Lemma close_select_quiet sp c :
  spec_ok sp c -> quiet sp ->
  (spec_live sp = ∅ /\ close_select c = Done Exhausted)
  \/ exists h x, close_select c = Done (Candidate h) /\ spec_live sp !! h = Some x
       /\ handle_ok h /\ map_Forall (fun _ y => life_dependency y <> h) (spec_live sp).
Proof.
  intros Hsp Hq. pose proof (ok_catalog _ _ Hsp) as Hc. pose proof (close_select_cases c Hc) as H.
  destruct (close_select c) as [[h| |]| |]; try done.
  - right. destruct H as (i & s & Hs & <- & _ & Hz). exists (slot_handle s), (life_of s).
    split; [done|]. split; [apply Hsp; by exists i, s|]. split; [by eapply live_handle_ok|].
    apply (no_dependents_of sp c Hsp). pose proof (ok_slots _ _ _ _ (ok_array _ _ Hc) _ _ Hs) as [? ? ? ? ? K6 ? ?].
    lia.
  - left. split; [|done]. apply map_empty. intros h. destruct (spec_live sp !! h) as [x|] eqn:E; [|done].
    apply (ok_represents _ _ Hsp) in E as (i & s & Hs & _). by destruct (H i s).
  - destruct H as (i & s & Hs & Hn & _). destruct Hn.
    apply (Hq (slot_handle s) (life_of s)). apply Hsp. by exists i, s.
Qed.

(** A live, idle resource without dependents can be released. *)
Lemma release_begin_succeeds sp c h x :
  spec_ok sp c -> quiet sp -> spec_live sp !! h = Some x ->
  map_Forall (fun _ y => life_dependency y <> h) (spec_live sp) ->
  is_done (release_begin true c h false) = true.
Proof.
  intros Hsp Hq Hx Hdep. pose proof (ok_catalog _ _ Hsp) as Hc.
  pose proof (Hq _ _ Hx) as [Hcons Hst]. apply (ok_represents _ _ Hsp) in Hx as (i & s & Hs & <- & <-).
  unfold release_begin. rewrite (live_handle_present _ _ _ _ Hc Hs), (ok_mutex _ _ Hc).
  cbn [negb orb refuse_if mbind outcome_bind]. rewrite (resource_slot_locked_live _ _ _ _ Hc Hs).
  cbn [mbind outcome_bind]. rewrite (read_at_eq _ _ _ (proj1 Hs)). cbn [mbind outcome_bind].
  destruct (ok_slots _ _ _ _ (ok_array _ _ Hc) _ _ Hs) as [_ _ _ _ _ K6 _ _]. cbn in Hcons, Hst.
  assert (Hz : re_dependent_count (slot_summary s) = 0).
  { rewrite <- (Z.add_0_r (re_dependent_count _)), K6. apply zsum_zero. intros t [k Hk]%elem_of_zget.
    unfold in_use_sum, depends_on. destruct (slot_in_use t) eqn:Hu; [|done].
    rewrite bool_decide_eq_false_2; [done|]. intros E.
    apply (Hdep (slot_handle t) (life_of t)); [|done]. apply Hsp. by exists k, t. }
  rewrite Hcons, Hz, bool_decide_eq_false_2 by done. cbn [negb orb andb Z.eqb].
  by rewrite (write_slot_eq _ _ s) by (destruct (re_state _); apply Hs).
Qed.

Lemma release_end_succeeds sp c h evict :
  spec_ok sp c -> releasing sp h ->
  exists c', release_end true c h evict YVEX_OK = Done (c', YVEX_OK).
Proof.
  intros Hsp (x & Hx & Hst)%fmap_Some_1. pose proof (ok_catalog _ _ Hsp) as Hc.
  apply (ok_represents _ _ Hsp) in Hx as (i & s & Hs & <- & <-).
  unfold release_end. cbn [negb refuse_if mbind outcome_bind].
  rewrite (resource_slot_locked_live _ _ _ _ Hc Hs). cbn [mbind outcome_bind].
  destruct (remove_refines sp c Hsp i s evict Hs (eq_sym Hst)) as (c' & -> & _). by exists c'.
Qed.

Lemma world_extends w sp w' sp' l :
  resource_world_ok w sp -> resource_world_ok w' sp' -> rw_trace w' = rw_trace w ++ l -> resource_spec_run sp l = Some sp'.
Proof.
  intros Hw Hw' E. pose proof (ok_run _ _ Hw') as H. rewrite E, spec_run_app, (ok_run _ _ Hw) in H.
  exact H.
Qed.

(** A close that has chosen [h]. *)
Definition chosen (t : Z) (h : yvex_engine_resource_handle) (w : resource_world) (sp : resource_spec)
    : Prop :=
  is_Some (rw_catalog w) /\ zget (rw_operations w) t = Some (Chosen h)
  /\ is_Some (spec_live sp !! h) /\ map_Forall (fun _ y => life_dependency y <> h) (spec_live sp).

Definition selection_done (t : Z) (w w' : resource_world) (sp : resource_spec) : Prop :=
  resource_world_ok w' sp
  /\ (exists l, rw_trace w' = rw_trace w ++ l /\ Forall (fun e => e = Freed) l)
  /\ ((spec_live sp = ∅ /\ rw_catalog w' = None) \/ exists h, chosen t h w' sp).

Lemma selected_quiet w sp c ops t o :
  resource_spec_run spec_start (rw_trace w) = Some sp -> spec_ok sp c -> operations_ok sp ops ->
  zget ops t = Some o -> callback_of o = None ->
  (forall t1 o1, t1 <> t -> zget ops t1 = Some o1 -> closes o1 = false) -> quiet sp ->
  exists w', selected w c ops t = Done w' /\ selection_done t w w' sp.
Proof.
  intros H1 H2 H3 Ht Ho Hcl Hq.
  destruct (selected_ok w sp c ops t o H1 H2 H3 Ht Ho Hcl) as (w' & sp' & E & Hw').
  exists w'. split; [done|]. unfold selected in E. pose proof (zget_Some_range _ _ _ Ht) as Hr.
  destruct (close_select_quiet sp c H2 Hq) as [[Hemp Es]|(h & x & Es & Hx & Hh & Hdep)];
    rewrite Es in E; cbn in E; injection E as <-;
    pose proof (ok_run _ _ Hw') as Hrun; cbn [rw_trace] in Hrun.
  - rewrite spec_run_app, H1 in Hrun. cbn in Hrun. rewrite bool_decide_eq_true_2 in Hrun by done.
    injection Hrun as <-. split; [done|]. split; [|by left].
    exists [Freed]. split; [done|]. by constructor.
  - rewrite H1 in Hrun. injection Hrun as <-. split; [done|].
    split; [exists []; by rewrite app_nil_r|]. right. exists h.
    split_and!; cbn; [done|by apply zget_zset_eq|by rewrite Hx|done].
Qed.

Definition close_round (t : Z) : list resource_choice :=
  [Begin t true; Return t true YVEX_OK; Select t true].

Lemma run_step choice choices w w1 :
  resource_step choice w = Some (Done w1) -> resource_run (choice :: choices) w = resource_run choices w1.
Proof. cbn. by intros ->. Qed.

Lemma released_pair sp sp1 sp2 h :
  resource_spec_run sp [ReleaseBegan h] = Some sp1 -> resource_spec_run sp1 [Released h] = Some sp2 ->
  spec_live sp2 = delete h (spec_live sp).
Proof.
  cbn [resource_spec_run]. intros (sp1' & E1 & [= <-])%bind_Some (sp2' & E2 & [= <-])%bind_Some.
  apply spec_update_inv in E1 as (l & _ & _ & ->). apply spec_update_inv in E2 as (l2 & _ & _ & ->).
  cbn [spec_live]. apply map_eq. intros k. destruct (decide (h = k)) as [<-|Hne].
  - by rewrite lookup_partial_alter_eq, lookup_delete_eq.
  - by rewrite !lookup_partial_alter_ne, lookup_delete_ne by done.
Qed.

Lemma close_begin_succeeds t h w sp :
  resource_world_ok w sp -> quiet sp -> chosen t h w sp ->
  exists w1 sp1 rel, resource_step (Begin t true) w = Some (Done w1) /\ resource_world_ok w1 sp1
    /\ is_Some (rw_catalog w1) /\ rw_trace w1 = rw_trace w ++ [ReleaseBegan h]
    /\ zget (rw_operations w1) t = Some (InCallback h false rel true).
Proof.
  intros Hw Hq ([c Hcat] & Ht & [x Hx] & Hdep).
  pose proof (ok_world _ _ Hw) as Hsp. rewrite Hcat in Hsp.
  pose proof (release_begin_succeeds sp c h x Hsp Hq Hx Hdep) as [[c1 [rel ctx]] Eb]%is_done_Done.
  destruct (close_begin_ok w sp c true t h Hw Hcat Ht) as (w1 & sp1 & E1 & Hw1).
  exists w1, sp1, rel. cbn [resource_step]. rewrite Ht. unfold continue_call. rewrite Hcat, E1.
  unfold close_begin in E1. rewrite Eb in E1. injection E1 as <-.
  split_and!; [done|done|done|done|]. apply zget_zset_eq. by eapply zget_Some_range.
Qed.

Lemma close_return_succeeds t h w sp rel :
  resource_world_ok w sp -> is_Some (rw_catalog w) ->
  zget (rw_operations w) t = Some (InCallback h false rel true) ->
  exists w1 sp1, resource_step (Return t true YVEX_OK) w = Some (Done w1) /\ resource_world_ok w1 sp1
    /\ is_Some (rw_catalog w1) /\ rw_trace w1 = rw_trace w ++ [Released h]
    /\ zget (rw_operations w1) t = Some Selecting.
Proof.
  intros Hw [c Hcat] Ht. pose proof (ok_world _ _ Hw) as Hsp. rewrite Hcat in Hsp.
  destruct (ok_operation _ _ (ok_operations _ _ Hw) _ _ Ht) as [_ Hrel].
  destruct (release_end_succeeds sp c h false Hsp Hrel) as (c1 & Ee).
  destruct (release_return_ok w sp c true t h false rel true YVEX_OK Hw Hcat Ht) as (w1 & sp1 & E1 & Hw1).
  exists w1, sp1. cbn [resource_step]. rewrite Ht. unfold continue_call. rewrite Hcat, E1.
  unfold release_return in E1.
  replace (if rel then YVEX_OK else YVEX_OK) with YVEX_OK in E1 by by destruct rel.
  rewrite Ee in E1. cbn [section_result] in E1. rewrite bool_decide_eq_true_2 in E1 by done.
  injection E1 as <-. split_and!; [done|done|done|done|]. apply zget_zset_eq. by eapply zget_Some_range.
Qed.

(** One release of a close whose callbacks succeed. *)
Lemma close_round_ok t h w sp :
  resource_world_ok w sp -> quiet sp -> chosen t h w sp ->
  exists w' sp', (forall choices, resource_run (close_round t ++ choices) w = resource_run choices w')
    /\ spec_live sp' = delete h (spec_live sp) /\ quiet sp'
    /\ exists w2, rw_trace w2 = rw_trace w ++ [ReleaseBegan h; Released h]
        /\ selection_done t w2 w' sp'.
Proof.
  intros Hw Hq Hch.
  destruct (close_begin_succeeds t h w sp Hw Hq Hch) as (w1 & sp1 & rel & S1 & Hw1 & C1 & T1 & O1).
  destruct (close_return_succeeds t h w1 sp1 rel Hw1 C1 O1) as (w2 & sp2 & S2 & Hw2 & [c2 C2] & T2 & O2).
  assert (Hlive : spec_live sp2 = delete h (spec_live sp)).
  { eapply released_pair; [exact (world_extends _ _ _ _ _ Hw Hw1 T1)|].
    exact (world_extends _ _ _ _ _ Hw1 Hw2 T2). }
  assert (Hq2 : quiet sp2) by (unfold quiet; rewrite Hlive; by apply map_Forall_delete).
  pose proof Hw2 as [R2 Hsp2 Hops2]. rewrite C2 in Hsp2.
  destruct (selected_quiet w2 sp2 c2 (rw_operations w2) t Selecting) as (w3 & E3 & Hd3 & [l T3] & Hor);
    try done; [by eapply other_closers|].
  exists w3, sp2. split_and!; [|done|done|].
  - intros choices. unfold close_round. cbn [app].
    rewrite (run_step _ _ _ _ S1), (run_step _ _ _ _ S2). apply run_step. cbn [resource_step]. rewrite O2.
    unfold continue_call. rewrite C2. cbn [negb]. by rewrite E3.
  - exists w2. split; [by rewrite T2, T1, <- app_assoc|]. split; [done|]. split; [eauto|done].
Qed.

(** Every live resource is released in [l], and before the one it depends on. *)
Definition releases_in_order (live : gmap yvex_engine_resource_handle life)
    (l : list resource_event) : Prop :=
  (forall h, is_Some (live !! h) -> Released h ∈ l)
  /\ forall h x l1 l2, live !! h = Some x -> l = l1 ++ Released (life_dependency x) :: l2 ->
       Released h ∈ l1.

Lemma releases_after_freed live l k :
  Forall (fun e => e = Freed) k -> releases_in_order live l -> releases_in_order live (k ++ l).
Proof.
  induction 1 as [|e k -> _ IH]; [done|]. intros [H1 H2]%IH. split.
  - intros h Hh. apply list_elem_of_further. by apply H1.
  - intros h x [|e l1] l2 Hx E; [done|]. injection E as <- E. apply list_elem_of_further.
    by eapply H2.
Qed.

(** A resource without dependents is released first. *)
Lemma releases_first live h l :
  map_Forall (fun _ y => life_dependency y <> h) live -> releases_in_order (delete h live) l ->
  releases_in_order live (ReleaseBegan h :: Released h :: l).
Proof.
  intros Hno [H1 H2]. split.
  - intros h' Hh. destruct (decide (h = h')) as [<-|Hne]; [set_solver|].
    do 2 apply list_elem_of_further. apply H1. by rewrite lookup_delete_ne.
  - intros h' x l1 l2 Hx E. destruct l1 as [|? [|? l1]]; [done| |].
    { injection E as _ E _. by destruct (Hno h' x Hx). }
    injection E as <- <- E. destruct (decide (h = h')) as [<-|Hne]; [set_solver|].
    do 2 apply list_elem_of_further. eapply H2; [|exact E]. by rewrite lookup_delete_ne.
Qed.

Fixpoint close_rounds (n : nat) (t : Z) : list resource_choice :=
  match n with O => [] | S n => close_round t ++ close_rounds n t end.

Lemma close_rounds_ok n t w sp :
  size (spec_live sp) = n -> resource_world_ok w sp -> quiet sp ->
  ((spec_live sp = ∅ /\ rw_catalog w = None) \/ exists h, chosen t h w sp) ->
  exists w', resource_run (close_rounds n t) w = Some (Done w') /\ rw_catalog w' = None
    /\ exists l, rw_trace w' = rw_trace w ++ l /\ releases_in_order (spec_live sp) l.
Proof.
  revert w sp. induction n as [|n IH]; intros w sp Hn Hw Hq Hor.
  - apply map_size_empty_inv in Hn. destruct Hor as [[_ Hc]|(h & _ & _ & [x Hx] & _)].
    + exists w. split_and!; [done|done|]. exists []. rewrite app_nil_r, Hn. split; [done|]. split.
      * intros h. rewrite lookup_empty. by intros [? ?].
      * intros h x l1 l2. by rewrite lookup_empty.
    + by rewrite Hn, lookup_empty in Hx.
  - destruct Hor as [[He _]|[h Hch]]; [by rewrite He, map_size_empty in Hn|].
    destruct (close_round_ok t h w sp Hw Hq Hch)
      as (w1 & sp1 & Er & Hlive & Hq1 & w0 & T0 & Hw1 & (l1 & T1 & Hf) & Hor1).
    destruct Hch as (_ & _ & Hx & Hno).
    destruct (IH w1 sp1) as (w2 & E2 & C2 & l2 & T2 & Hall); [|done..|].
    { rewrite Hlive, map_size_delete_Some by done. lia. }
    exists w2. split_and!; [cbn [close_rounds]; by rewrite Er|done|].
    exists ([ReleaseBegan h; Released h] ++ l1 ++ l2). split.
    + by rewrite T2, T1, T0, <- !app_assoc.
    + apply releases_first; [done|]. apply releases_after_freed; [done|]. by rewrite <- Hlive.
Qed.
Fixpoint get_substitution (matched before after : string)
    (caps : list (option string)) (rep : string) : string :=
  match rep with
  | "" => ""
  | String c rest =>
      if Ascii.eqb c "$" then
        match rest with
        | "" => "$"
        | String d r =>
            if Ascii.eqb d "$" then String "$" (get_substitution matched before after caps r)
            else if Ascii.eqb d "&" then matched +:+ get_substitution matched before after caps r
            else if Ascii.eqb d "`" then before +:+ get_substitution matched before after caps r
            else if Ascii.eqb d "'" then after +:+ get_substitution matched before after caps r
            else
              match is_digit d with
              | None => String "$" (get_substitution matched before after caps rest)
              | Some n1 =>
                  let one_digit :=
                    match capture_ref caps n1 with
                    | Some t => t +:+ get_substitution matched before after caps r
                    | None => String "$" (String d (get_substitution matched before after caps r))
                    end in
                  match r with
                  | "" => one_digit
                  | String d2 r2 =>
                      match is_digit d2 with
                      | None => one_digit
                      | Some n2 =>
                          let nn := 10 * n1 + n2 in
                          if decide (nn ≤ length caps) then
                            match capture_ref caps nn with
                            | Some t => t +:+ get_substitution matched before after caps r2
                            | None =>
                                String "$" (String d (String d2
                                  (get_substitution matched before after caps r2)))
                            end
                          else one_digit
                      end
                  end
              end
        end
      else String c (get_substitution matched before after caps rest)
  end.

(** [s.replace(pat, rep)] with a string pattern: the first occurrence only. *)
Definition str_replace (pat rep s : string) : string :=
  match str_find pat s with
  | Some (b, a) => b +:+ get_substitution pat b a [] rep +:+ a
  | None => s
  end.
(** [{ ...c, type: v }] and the like. *)
Definition with_type (v : option string) (c : t) : t :=
  mk (component c) (id c) v (fromId c) (toId c) (x c) (y c) (diameter c)
     (length c) (capacity c) (tee_ref c) (draw_index c) (vertical c).
Definition with_diameter (v : option float) (c : t) : t :=
  mk (component c) (id c) (type c) (fromId c) (toId c) (x c) (y c) v
     (length c) (capacity c) (tee_ref c) (draw_index c) (vertical c).
Definition with_capacity (v : option float) (c : t) : t :=
  mk (component c) (id c) (type c) (fromId c) (toId c) (x c) (y c) (diameter c)
     (length c) v (tee_ref c) (draw_index c) (vertical c).
Definition with_tee_ref (v : option Z) (c : t) : t :=
  mk (component c) (id c) (type c) (fromId c) (toId c) (x c) (y c) (diameter c)
     (length c) (capacity c) v (draw_index c) (vertical c).
Definition with_vertical (v : option bool) (c : t) : t :=
  mk (component c) (id c) (type c) (fromId c) (toId c) (x c) (y c) (diameter c)
     (length c) (capacity c) (tee_ref c) (draw_index c) v.
Definition with_draw_index (v : option Z) (c : t) : t :=
  mk (component c) (id c) (type c) (fromId c) (toId c) (x c) (y c) (diameter c)
     (length c) (capacity c) (tee_ref c) v (vertical c).

(** [c.type === s] *)
Definition type_is (s : string) (c : t) : bool :=
  match type c with Some ty => String.eqb ty s | None => false end.
End EC.

(** ** Normalizer: tee fill *)

(** Step 1 of [fillTee], the body of [for (const comp of result)];
    [nextTeeRef] is the captured counter. *)
Definition normalize_tee (nextTeeRef : Z) (comp : EC.t) : Z * EC.t :=
  if EC.type_is "tee" comp then
    match EC.tee_ref comp with
    | None =>
        ((nextTeeRef + 1)%Z,
         EC.with_type (Some "tee_main") (EC.with_tee_ref (Some nextTeeRef) comp))
    | Some ref =>
        (Z.max nextTeeRef (ref + 1), EC.with_type (Some "tee_main") comp)
    end
  else (nextTeeRef, comp).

What is needed:
Using the records given above, list every line that includes the word "choices".

Solved problem:
Lemma run_step choice choices w w1 :
  resource_step choice w = Some (Done w1) -> resource_run (choice :: choices) w = resource_run choices w1.
  exists w' sp', (forall choices, resource_run (close_round t ++ choices) w = resource_run choices w')
  - intros choices. unfold close_round. cbn [app].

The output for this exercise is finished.